Sound is a physical movement of air or material, therefore it needs something to travel in. Different materials block different frequencies, or parts, of the sound. The best solution to blocking sound is to use a mix of different materials. With windows you can use a mix of different glass thicknesses, covered in a plastic laminate and then separated by an air gap (or even a vacuum – in space, no-one can hear you scream!).

Soundproof window CC-BY-SA

Soundproof window CC-BY-SA Dumbonyc

An air gap of 6 inches can decrease sound levels by up to 10dB. That might not sound much but the dB scale isn’t like a straight line graph. A decrease of 10dB (for example) means a sounds is at least half as loud.

My windows at the hotel had 3 panes of glass, which may have been laminated, and there was an air gap of about 6 inches.
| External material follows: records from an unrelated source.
(** When the checks raise, they printed nothing and wrote no file. *)
Lemma forecast_checks_raise_silent w p e :
  outcome (forecast_checks w p) = Raise e ->
  stdout (trace (forecast_checks w p)) = [] /\
  files_written (trace (forecast_checks w p)) = [].
Proof.
  unfold_calls; cbn.
  answer w (ScrollIntoViewIfNeeded weather_header).
  answer w (ToBeVisible weather_header).
  on_time w (ToBeVisible weather_header) 5000%N.
  answer w (ToBeHidden loading_text).
  on_time w (ToBeHidden loading_text) 15000%N.
  answer w (ToBeVisible temperature_label).
  on_time w (ToBeVisible temperature_label) 5000%N.
  answer w (Screenshot success_path).
Qed.

Lemma run_cases w : run_case w.
Proof.
  destruct (fault w (Launch true)) as [e|] eqn:H1;
    [exact (NoBrowser w e H1 (run_launch_fails w e H1)) |].
  destruct (fault w NewPage) as [e|] eqn:H2;
    [exact (NoPage w e H1 H2 (run_new_page_fails w e H1 H2)) |].
  destruct (outcome (setup_steps w ThePage)) as [[]|e] eqn:H3;
    [| exact (SetupFailed w e H1 H2 H3 (run_stops_in_setup w e H1 H2 H3))].
  pose proof (run_reaches_forecast w H1 H2 H3) as R.
  rewrite (setup_steps_ok w ThePage H3) in R.
  destruct (outcome (forecast_checks w ThePage)) as [[]|e] eqn:H4.
  - apply (ChecksPassed w H1 H2 H3 H4).
    rewrite R; unfold forecast_block.
    rewrite (try_except_ok _ _ tt H4), (forecast_checks_ok w ThePage H4).
    reflexivity.
  - apply (ChecksFailed w e H1 H2 H3 H4).
    rewrite R, (forecast_block_raises w ThePage e H4); reflexivity.
Qed.
Lemma storeOnly_ensureDir p : storeOnly (VercelApi.ensureDir p).
Proof.
  apply storeOnly_catch.
  - apply storeOnly_bind; [apply storeOnly_stat|]. intros. apply storeOnly_ret.
  - intros e. destruct (isENOENT e); [apply storeOnly_put|apply storeOnly_throw].
Qed.

Lemma storeOnly_verifyExistingExtension `{FileIdentifierMapper} link :
  storeOnly (VercelBlobDataAccessor.verifyExistingExtension link).
Proof.
  apply storeOnly_bind; [apply storeOnly_await|]. intros oldLink.
  destruct (negb _); [apply storeOnly_del|apply storeOnly_ret].
Qed.

Lemma catch_inv_ok {A} (m : M A) (h : Error -> M A) w a w' :
  catch m h w = (Ok a, w') ->
  m w = (Ok a, w') \/ exists e w1, m w = (Err e, w1) /\ h e w1 = (Ok a, w').
Proof.
  unfold catch. destruct (m w) as [[a1|e] w1]; intros H; [left|right]; eauto.
Qed.

Lemma bind_throw_not_ok {A B} (m : M A) (e : Error) w (b : B) w' :
  (m ;; throw e) w <> (Ok b, w').
Proof. unfold bind, throw. destruct (m w) as [[a|e1] w1]; discriminate. Qed.

(** ** The sidecar step *)

Section Sidecar.
Context {resourceMapper : FileIdentifierMapper}.
Variable serializeQuads : list Quad -> option string -> bytes.

Let writeMetadataFile := VercelBlobDataAccessor.writeMetadataFile serializeQuads.

Lemma writeMetadataFile_run link md metaLink w :
  mapUrlToFilePath (identifier link) true None = Ok metaLink ->
  testable link (quadsAt (heap w) md) = true ->
  hd None (faults w) = None ->
  writeMetadataFile link md w
  = (Ok (wroteSidecar link md w), afterSidecar serializeQuads link metaLink md w).
Proof.
  intros Hm Ht Hq. unfold writeMetadataFile.
  rewrite (writeMetadataFile_unfold _ _ _ _ _ Hm Ht).
  unfold wroteSidecar, afterSidecar. cbv zeta.
  destruct (0 <? _).
  - erewrite bind_ok by (apply put_run; exact Hq). reflexivity.
  - erewrite bind_ok by (apply del_run; exact Hq). reflexivity.
Qed.
(** * goplin: a shallow embedding of the Joplin Data API client (goplin.go)

    The Go client talks HTTP to the local Joplin application.  We model
    - the [Client] struct (port and API token; the [req] handle only holds the
      user agent and the 5 second timeout and is left out),
    - every HTTP request the code issues, as a [Request] record,
    - the server as a function from the requests already issued and the
      current request to an [Outcome] (a transport error or a response),
    - the Go methods as computations in a small state monad [M] whose state
      is the current receiver [Client] and the trace of issued requests and
      sleeps.  Unbounded [for] loops take a fuel argument; running out of
      fuel yields [None] and means "the Go loop is still running". *)

From Stdlib Require Import ZArith String Ascii Decimal.
From stdpp Require Import base gmap strings list.

Local Open Scope Z_scope.

(** ** Helpers of the Go standard library *)

Fixpoint uint_to_string (d : Decimal.uint) : string :=
  match d with
  | Nil => EmptyString
  | D0 d => String "0" (uint_to_string d)
  | D1 d => String "1" (uint_to_string d)
  | D2 d => String "2" (uint_to_string d)
  | D3 d => String "3" (uint_to_string d)
  | D4 d => String "4" (uint_to_string d)
  | D5 d => String "5" (uint_to_string d)
  | D6 d => String "6" (uint_to_string d)
  | D7 d => String "7" (uint_to_string d)
  | D8 d => String "8" (uint_to_string d)
  | D9 d => String "9" (uint_to_string d)
  end.

(** [strconv.Itoa]: decimal representation of an int. *)
Definition Itoa (i : Z) : string :=
  match Z.to_int i with
  | Decimal.Pos d => uint_to_string d
  | Decimal.Neg d => String "-" (uint_to_string d)
  end.

(** Go strings are byte sequences; a Rocq [string] is a list of bytes too. *)
Definition bytes_of (s : string) : list Z :=
  map (fun c => Z.of_N (N_of_ascii c)) (list_ascii_of_string s).

Definition string_of_bytes (bs : list Z) : string :=
  string_of_list_ascii (map (fun z => ascii_of_N (Z.to_N z)) bs).
(** * MILBench: the simulation core of the shape-pushing benchmark

    A shallow embedding of [milbench/entities.py], [milbench/gym_render.py]
    and [milbench/base_env.py], with the key decoding of
    [milbench/__main__.py], and the properties of the step / reset /
    render contract proved about it.

    Conventions.
    - Python [int] is [Z]; Python [float] is [Q] with exact arithmetic (the
      rounding of IEEE doubles is not modelled; every property below is
      about order and case analysis, not about rounding).
    - A call that can raise returns [Result]; the exceptions are the Python
      exception classes the modelled code raises.
    - pymunk (physics) and pyglet (rasterisation) are external: the physics
      integrator, the rotation vector of a body and the colour buffer read
      back from the window are parameters of the development.
    - An entity is modelled in two stages, as the classes have them: the
      object built by [__init__] ([en.Robot.Init], [en.Shape.Init],
      [en.ArenaBoundaries.t]) and the live object once [setup] has created
      its bodies, joints and drawables ([en.Robot.t], [en.Shape.t]).  The
      entity list of an environment holds live objects.
    - [_robot] is a reference into the entity list: the robot an action is
      applied to is the object the physics loop updates. *)

From Stdlib Require Import ZArith QArith Qabs Qminmax Lqa Lia List String.
From Stdlib.Strings Require Import Byte.
From stdpp Require Import gmap strings list.

Close Scope Q_scope.
Local Open Scope Z_scope.

(** ** Python exceptions and results *)

Inductive Exn : Set :=
| TypeError
| KeyError
| AttributeError
| AssertionError
| NotImplementedError
| ZeroDivisionError
| ValueError.

Inductive Result (A : Type) : Type :=
| Ok (a : A)
| Raise (e : Exn).

Arguments Ok {A} a.
Arguments Raise {A} e.

#[global] Instance Result_ret : MRet Result := fun _ a => Ok a.

#[global] Instance Result_bind : MBind Result := fun _ _ k m =>
  match m with
  | Ok a => k a
  | Raise e => Raise e
  end.

(** [assert b] *)
Definition py_assert (b : bool) : Result unit :=
  if b then Ok tt else Raise AssertionError.

(** Use an equation [m = Ok a] at the head of a sequence of binds. *)
Ltac ok_step H := rewrite H; cbn [mbind Result_bind].

(** ** Floats as rationals *)

(** [a < b] on floats, as a boolean ([Qle_bool] is the library's [<=]). *)
Definition Qlt_bool (a b : Q) : bool := negb (Qle_bool b a).

(** Python's two-argument [min] and [max]: the first argument is kept
    unless the second is strictly smaller (resp. larger). *)
Definition py_min (a b : Q) : Q := if Qlt_bool b a then b else a.
Definition py_max (a b : Q) : Q := if Qlt_bool a b then b else a.

(** [math.pi], the double nearest to pi, as the rational it is. *)
Definition math_pi : Q := 884279719003555 # 281474976710656.

(** A 2-vector ([pymunk.vec2d.Vec2d], or a Python pair of floats). *)
Definition Vec2d : Type := (Q * Q)%type.

(** [Vec2d.cpvrotate]: complex multiplication of the two vectors. *)
Definition cpvrotate (v w : Vec2d) : Vec2d :=
  ((fst v * fst w - snd v * snd w)%Q, (fst v * snd w + snd v * fst w)%Q).

Definition vadd (v w : Vec2d) : Vec2d := ((fst v + fst w)%Q, (snd v + snd w)%Q).
Definition vsub (v w : Vec2d) : Vec2d := ((fst v - fst w)%Q, (snd v - snd w)%Q).
Definition vscale (k : Q) (v : Vec2d) : Vec2d := ((k * fst v)%Q, (k * snd v)%Q).

(** ** gym_render.py: the viewer *)

Module gym_render.

(** [Transform]: the attribute a drawable carries for its pose. *)
Record Transform : Type := {
  translation : Vec2d;
  rotation : Q;
  scale : Vec2d
}.

(** [Transform(translation=(0.0, 0.0), rotation=0.0, scale=(1, 1))] *)
Definition Transform_init (translation : Vec2d) (rotation : Q)
    (scale : Vec2d) : Transform :=
  {| translation := translation; rotation := rotation; scale := scale |}.

Definition Transform_default : Transform :=
  Transform_init (0, 0)%Q 0%Q (1, 1)%Q.

Definition set_translation (t : Transform) (newx newy : Q) : Transform :=
  {| translation := (newx, newy); rotation := rotation t; scale := scale t |}.

Definition set_rotation (t : Transform) (new : Q) : Transform :=
  {| translation := translation t; rotation := new; scale := scale t |}.

(** A drawable registered with the viewer.  What it draws is OpenGL's
    business; the model keeps the name of the primitive. *)
Record Geom : Type := { geom_name : string }.

(** The colour buffer pyglet hands back: its own height and width, and
    the RGBA bytes of [get_image_data().data], bottom row first. *)
Record ColorBuffer : Type := {
  buf_height : nat;
  buf_width : nat;
  buf_data : list byte
}.

(** A [uint8] array of three axes, rows first. *)
Abbreviation Array3 := (list (list (list byte))).

Record Viewer : Type := {
  width : Z;
  height : Z;
  window_visible : bool;
  isopen : bool;
  geoms : list Geom;
  onetime_geoms : list Geom;
  transform : Transform
}.

(** [Viewer.__init__(width, height, visible)] (never a slave here). *)
Definition Viewer_init (width height : Z) (visible : bool) : Viewer :=
  {| width := width; height := height; window_visible := visible;
     isopen := true; geoms := []; onetime_geoms := [];
     transform := Transform_default |}.

Definition reset_geoms (self : Viewer) : Viewer :=
  {| width := width self; height := height self;
     window_visible := window_visible self; isopen := isopen self;
     geoms := []; onetime_geoms := []; transform := transform self |}.

Definition add_geom (self : Viewer) (geom : Geom) : Viewer :=
  {| width := width self; height := height self;
     window_visible := window_visible self; isopen := isopen self;
     geoms := geoms self ++ [geom]; onetime_geoms := onetime_geoms self;
     transform := transform self |}.

Definition set_visible (self : Viewer) (visible : bool) : Viewer :=
  {| width := width self; height := height self;
     window_visible := visible; isopen := isopen self;
     geoms := geoms self; onetime_geoms := onetime_geoms self;
     transform := transform self |}.

Definition set_bounds (self : Viewer) (left right bottom top : Q)
    : Result Viewer :=
  _ ← py_assert (Qlt_bool left right && Qlt_bool bottom top);
  let scalex := (inject_Z (width self) / (right - left))%Q in
  let scaley := (inject_Z (height self) / (top - bottom))%Q in
  Ok {| width := width self; height := height self;
        window_visible := window_visible self; isopen := isopen self;
        geoms := geoms self; onetime_geoms := onetime_geoms self;
        transform := Transform_init ((- left * scalex)%Q, (- bottom * scaley)%Q)
                                    0%Q (scalex, scaley) |}.

(** [k] consecutive pieces of [n] elements each. *)
Fixpoint chunks {A : Type} (k n : nat) (l : list A) : list (list A) :=
  match k with
  | O => []
  | S k' => take n l :: chunks k' n (drop n l)
  end.

(** [np.frombuffer(data, dtype=np.uint8).reshape(h, w, 4)] *)
Definition reshape_hw4 (h w : nat) (data : list byte) : Result Array3 :=
  if (length data =? h * w * 4)%nat
  then Ok (chunks w 4 <$> chunks h (w * 4) data)
  else Raise ValueError.

(** [arr[::-1, :, 0:3]] *)
Definition flip_rgb (arr : Array3) : Array3 :=
  (fun row : list (list byte) => take 3 <$> row) <$> reverse arr.

Inductive RenderReturn : Type :=
| RArray (arr : Array3)
| RIsOpen (b : bool).

(** [Viewer.render(return_rgb_array)].  [buffer] is the colour buffer
    that the window holds once every geom has been drawn. *)
Definition render (self : Viewer) (buffer : ColorBuffer)
    (return_rgb_array : bool) : Result (RenderReturn * Viewer) :=
  arr ← (if return_rgb_array
         then arr ← reshape_hw4 (buf_height buffer) (buf_width buffer)
                                 (buf_data buffer);
              Ok (Some (flip_rgb arr))
         else Ok None);
  let self' :=
    {| width := width self; height := height self;
       window_visible := window_visible self; isopen := isopen self;
       geoms := geoms self; onetime_geoms := [];
       transform := transform self |} in
  Ok (match arr with
      | Some a => RArray a
      | None => RIsOpen (isopen self)
      end, self').

(** [Viewer.add_onetime(geom)] *)
Definition add_onetime (self : Viewer) (geom : Geom) : Viewer :=
  {| width := width self; height := height self;
     window_visible := window_visible self; isopen := isopen self;
     geoms := geoms self; onetime_geoms := onetime_geoms self ++ [geom];
     transform := transform self |}.

(** The geoms the two loops of [Viewer.render] draw, in the order they are
    drawn: the persistent ones, then the one-time ones. *)
Definition drawn_geoms (self : Viewer) : list Geom :=
  geoms self ++ onetime_geoms self.

(** Where a vertex lands that is drawn under a transform without rotation:
    [Transform.enable] translates, (rotates,) then scales, so the vertex is
    scaled first and translated last. *)
Definition transform_point (t : Transform) (p : Vec2d) : Vec2d :=
  ((fst (translation t) + fst (scale t) * fst p)%Q,
   (snd (translation t) + snd (scale t) * snd p)%Q).

End gym_render.

(** ** pymunk: what the model keeps of the physics space *)

Module pm.

Inductive BodyType : Set := DYNAMIC | KINEMATIC | STATIC.

(** A rigid body: the attributes the entities read and write. *)
Record Body : Type := {
  body_type : BodyType;
  position : Vec2d;
  angle : Q;
  velocity : Vec2d
}.

(** [pm.Body(...)]: at the origin, at rest. *)
Definition Body_init (ty : BodyType) : Body :=
  {| body_type := ty; position := (0, 0)%Q; angle := 0%Q;
     velocity := (0, 0)%Q |}.

Definition set_position (b : Body) (p : Vec2d) : Body :=
  {| body_type := body_type b; position := p; angle := angle b;
     velocity := velocity b |}.

Definition set_angle (b : Body) (a : Q) : Body :=
  {| body_type := body_type b; position := position b; angle := a;
     velocity := velocity b |}.

Definition set_velocity (b : Body) (v : Vec2d) : Body :=
  {| body_type := body_type b; position := position b; angle := angle b;
     velocity := v |}.

(** [pm.SimpleMotor] *)
Record SimpleMotor : Type := {
  rate : Q;
  motor_max_bias : Q;
  motor_max_force : Q
}.

Definition set_rate (m : SimpleMotor) (r : Q) : SimpleMotor :=
  {| rate := r; motor_max_bias := motor_max_bias m;
     motor_max_force := motor_max_force m |}.

Inductive ConstraintKind : Set :=
| PivotJoint | GearJoint | PinJoint | RotaryLimitJoint | SimpleMotorJoint.

(** What [space.add] registers.  [max_force] is [None] where the code
    leaves pymunk's default (unbounded). *)
Inductive SpaceItem : Type :=
| BodyItem (ty : BodyType)
| ConstraintItem (kind : ConstraintKind) (max_force : option Q)
| ShapeItem (name : string) (friction : Q).

Record Space : Type := {
  collision_slop : Q;
  iterations : Z;
  items : list SpaceItem
}.

(** [pm.Space()], with pymunk's defaults for the two settings. *)
Definition Space_init : Space :=
  {| collision_slop := 1 # 10; iterations := 10; items := [] |}.

Definition set_collision_slop (s : Space) (x : Q) : Space :=
  {| collision_slop := x; iterations := iterations s; items := items s |}.

Definition set_iterations (s : Space) (n : Z) : Space :=
  {| collision_slop := collision_slop s; iterations := n; items := items s |}.

(** [space.add] of one or more objects *)
Definition add (s : Space) (objs : list SpaceItem) : Space :=
  {| collision_slop := collision_slop s; iterations := iterations s;
     items := items s ++ objs |}.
Weirdly if you use the same glass and have the glass equally spaced out, you don’t stop any more sound. The equally spaced glass can resonate and make the space more effective at transferring sounds!

Thanks to physicists understanding how sound works, and how materials can block it, I had a good quiet nights sleep and also a foam mattress at the hotel helped me a lot. And by the way, after some research I did online I found out that they are the best option when it comes to improve your resting at night. You can have one like I did last black friday deals mattress. I’m not going to even mention the physics of number-plate recognition at the airport car park, the X-Ray security machines at the airport, and even the internet which let me book a cheap flight…all thanks to physics!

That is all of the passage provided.